● WORK TO COMPLETE:
The output is the lines below from the one with "from the allocator" through the one with "data s = Returns tt s')", both included, printed exactly and with no other line.

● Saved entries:
---

(** [checkItem] closes over the mutable [bestMatch]; here the variable is
    threaded through. *)
Definition checkItem (cur : string) (bestMatch : option Match) (item : NavLink)
  : option Match :=
  if startsWith cur (href item) then
    let nextChar := charAt cur (String.length (href item)) in
    if match nextChar with
       | None => true
       | Some c => Ascii.eqb c "#"%char
       end
    then
      if match bestMatch with
         | None => true
         | Some b => String.length (href (navLink b)) <? String.length (href item)
         end
      then
        let iframeHash := substringFrom cur (String.length (href item)) in
        Some {| navLink := item; iframeHash := iframeHash |}
      else bestMatch
    else bestMatch
  else bestMatch.

(** One iteration of the [for (const item of navItems)] loop. *)
Definition visitItem (cur : string) (bestMatch : option Match) (item : NavItem)
  : option Match :=
  match item with
  | link l => checkItem cur bestMatch l
  | submenu s => fold_left (checkItem cur) (children s) bestMatch
  | header _ => bestMatch
  end.

Definition findNavItemByHref (navItems : list NavItem) (cur : string)
  : option Match :=
  fold_left (visitItem cur) navItems None.

(** [findDefaultHref]: the loop returns at the first item that is a link or
    a submenu with at least one child. *)
Fixpoint findDefaultHref (navItems : list NavItem) : string :=
  match navItems with
  | [] => "#/"
  | link l :: _ => href l
  | submenu s :: rest =>
      match children s with
      | c :: _ => href c
      | [] => findDefaultHref rest
      end
  | header _ :: rest => findDefaultHref rest
  end.

(** The argument [PageContent] passes to [findNavItemByHref]. *)
Definition routeHref (navItems : list NavItem) (hash : string) : string :=
  if String.eqb hash "#/" then findDefaultHref navItems else hash.

Definition resolveRoute (navItems : list NavItem) (hash : string) : option Match :=
  findNavItemByHref navItems (routeHref navItems hash).

(** The links the loop visits, in visiting order. *)
Definition itemLinks (item : NavItem) : list NavLink :=
  match item with
  | link l => [l]
  | submenu s => children s
  | header _ => []
  end.

Definition navLinks (navItems : list NavItem) : list NavLink :=
  concat (map itemLinks navItems).

(** What it means for a link to match the current hash. *)
Definition hrefMatches (cur : string) (item : NavLink) : Prop :=
  exists rest, cur = href item +:+ rest /\
               (rest = "" \/ exists r, rest = String "#"%char r).

(** Length of a link's href, the measure [checkItem] compares. *)
Definition hrefLen (l : NavLink) : nat := String.length (href l).

(** The accumulator after a run of [checkItem] over [ls], started from [b]:
    either it is still the incoming best match, which no accepted link of
    [ls] beats, or it is the first accepted link of [ls] of maximal href
    length, and that link beats the incoming best match. *)
Definition bestOf (cur : string) (b : option Match) (ls : list NavLink) (m : Match)
  : Prop :=
  (b = Some m /\ forall l, l ∈ ls -> hrefAccepts cur l = true ->
                           hrefLen l <= hrefLen (navLink m))
  \/ (exists pre post,
        ls = pre ++ navLink m :: post /\
        hrefAccepts cur (navLink m) = true /\
        iframeHash m = substringFrom cur (hrefLen (navLink m)) /\
        (forall l, l ∈ pre -> hrefAccepts cur l = true ->
                   hrefLen l < hrefLen (navLink m)) /\
        (forall l, l ∈ post -> hrefAccepts cur l = true ->
                   hrefLen l <= hrefLen (navLink m)) /\
        (forall m0, b = Some m0 -> hrefLen (navLink m0) < hrefLen (navLink m))).

(* ================================================================== *)
(** * The browser interface *)
(* ================================================================== *)

(** A parsed URL, as the [URL] object exposes it.  The query is represented
    by the list of pairs its [searchParams] object holds; [fragment] is
    [None] for a URL without fragment. *)
Record URL := mkURL {
  protocol : string;
  hostname : string;
  port : string;
  pathname : string;
  searchParams : list (string * string);
  fragment : option string
}.
Lemma join_fields_head fs rest :
  fs <> [] -> fs <> [""] -> Forall (fun f => csv_safe f = true) fs ->
  exists c l, (join_fields fs ++ newline :: rest)%list = c :: l /\
              Ascii.eqb c newline = false /\ Ascii.eqb c cr = false.
Proof.
  intros H1 H2 Hs; destruct fs as [|f fs]; [congruence|].
  inversion Hs as [|? ? Hf _]; subst.
  assert (J : exists t, join_fields (f :: fs) = (enc_field f ++ t)%list /\
                        (fs = [] \/ exists t', t = comma :: t')).
  { destruct fs as [|f' fs]; [exists []; rewrite app_nil_r; auto|].
    eexists; split; [reflexivity|right; eexists; reflexivity]. }
  destruct J as (t & -> & Ht).
  destruct (enc_field_head f Hf) as [E|(c & l & E & Hc & Hr)].
  - apply enc_field_nil in E as Ef; subst f; rewrite E; simpl.
    destruct Ht as [->|(t' & ->)]; [congruence|].
    exists comma; eexists; split; [reflexivity|split; reflexivity].
  - rewrite E; exists c; eexists; split; [reflexivity|split; assumption].
Qed.

Lemma enc_row_run fs rest :
  Forall (fun f => csv_safe f = true) fs ->
  parse RStart [] [] (enc_row fs ++ rest) = fs :: parse RStart [] [] rest.
Proof.
  intros Hs; unfold enc_row.
  destruct (list_eq_dec string_dec fs [""]) as [->|Hne]; [reflexivity|].
  destruct fs as [|f fs]; [reflexivity|].
  rewrite <- app_assoc; simpl app at 2.
  destruct (join_fields_head (f :: fs) rest) as (c & l & E & Hc & Hr);
    [discriminate|exact Hne|exact Hs|].
  rewrite E, start_row_plain by assumption; rewrite <- E.
  apply fields_run; [discriminate|exact Hs].
Qed.
(** X18. While a collection is in progress no allocation is served: a commit,
    a reservation of data, the attachment of a profiling info (even for a
    method that has one), a compilation that has a code generator and a
    second collection all wait for it to end.  The calls that take nothing
    from the allocator do not wait: giving data back, unloading, and the
    queries. *)
Theorem allocation_waits_for_collection (s : State) :
  collection_in_progress_ (cache s) = true ->
  (forall stacks a, CommitCode P stacks a s = Waits)
  /\ (forall stacks size, ReserveData P stacks size s = Waits)
  /\ (forall stacks method entries retry,
        AddProfilingInfo P stacks method entries retry s = Waits)
  /\ (forall stacks_data stacks_code method codegen,
        JitCompile P stacks_data stacks_code method (Some codegen) s = Waits)
  /\ (forall stacks, GarbageCollectCache P stacks s = Waits)
  /\ (forall data, exists s', ClearData data s = Returns tt s')
  /\ (forall alloc, exists s', RemoveMethodsIn P alloc s = Returns tt s')
  /\ (forall pc, LookupMethodHeader P pc s <> Waits)
  /\ (forall method, exists b, ContainsMethod method s = Returns b s).
Proof.
  intros Hbusy.
  assert (Hreserve : forall stacks size, ReserveData P stacks size s = Waits).
  { intros stacks size.
    unfold ReserveData, mbind, M_bind, bind, WaitForPotentialCollectionToComplete.
    rewrite Hbusy. reflexivity. }
  split; [|split; [exact Hreserve|split; [|split; [|split; [|split; [|split; [|split]]]]]]].
  - intros stacks a.
    unfold CommitCode, CommitCodeInternal, CommitCode_allocate, mbind, M_bind, bind,
      WaitForPotentialCollectionToComplete.
    rewrite Hbusy. reflexivity.
  - intros stacks method entries retry.
    unfold AddProfilingInfo, AddProfilingInfoInternal, mbind, M_bind, bind,
      WaitForPotentialCollectionToComplete.
    rewrite Hbusy. reflexivity.
  - intros stacks_data stacks_code method codegen.
    unfold JitCompile, mbind, M_bind. unfold bind at 1. rewrite Hreserve. reflexivity.
  - intros stacks.
    unfold GarbageCollectCache, mbind, M_bind, bind, WaitForPotentialCollectionToComplete.
    rewrite Hbusy. reflexivity.
  - intros data. eexists. reflexivity.
  - intros alloc. destruct (RemoveMethodsIn_run P alloc s) as (cms & dms & Hrun).
    eexists. exact Hrun.
  - intros pc.
    unfold LookupMethodHeader, mbind, M_bind, bind, get, ret, undefined.
    destruct (negb _); [discriminate|].
    destruct (method_code_map_ (cache s)); [discriminate|].
    destruct (lower_bound _ _); [discriminate|].
    destruct (nth_error _ _) as [[? ?]|]; [|discriminate].
    destruct (negb _); discriminate.
  - intros method. eexists. reflexivity.
Qed.

End DuringCollection.

Lemma allocation_waits_for_collection_witness :
  let s := scan_state Reference.x86_64 Reference.two_methods in
  collection_in_progress_ (cache s) = true
  /\ CommitCode Reference.x86_64 [] (Reference.plain_code 3 100) s = Waits
  /\ AddProfilingInfo Reference.x86_64 [] 1 [7] false s = Waits
  /\ exists s', RemoveMethodsIn Reference.x86_64 Scenario.loader_of_first s = Returns tt s'.
Proof.
  intros s.
  assert (Hbusy : collection_in_progress_ (cache s) = true) by reflexivity.
  split; [exact Hbusy|].
  destruct (allocation_waits_for_collection Reference.x86_64 s Hbusy)
    as (Hcommit & _ & Hattach & _ & _ & _ & Hunload & _).
  split; [apply Hcommit|]. split; [apply Hattach | apply Hunload].
Defined.

(** ** The number of entries *)

Section NumberOfEntries.
Context `{!Mspace} (P : Platform).

Lemma catalog_Put_length (k v : Z) (cat : Catalog) :
  (length (catalog_Put k v cat) <= S (length cat))%nat.
Proof.
  induction cat as [|[k' v'] t IH]; simpl; [lia|].
  destruct (k <? k'); [simpl; lia|]. destruct (k =? k'); simpl; lia.
Qed.

Lemma catalog_erase_length (k : Z) (cat : Catalog) :
  (length (catalog_erase k cat) <= length cat)%nat.
Proof. unfold catalog_erase. apply List.filter_length_le. Qed.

---

● EXERCISE SOLUTION:
    from the allocator do not wait: giving data back, unloading, and the
    queries. *)
Theorem allocation_waits_for_collection (s : State) :
  collection_in_progress_ (cache s) = true ->
  (forall stacks a, CommitCode P stacks a s = Waits)
  /\ (forall stacks size, ReserveData P stacks size s = Waits)
  /\ (forall stacks method entries retry,
        AddProfilingInfo P stacks method entries retry s = Waits)
  /\ (forall stacks_data stacks_code method codegen,
        JitCompile P stacks_data stacks_code method (Some codegen) s = Waits)
  /\ (forall stacks, GarbageCollectCache P stacks s = Waits)
  /\ (forall data, exists s', ClearData data s = Returns tt s')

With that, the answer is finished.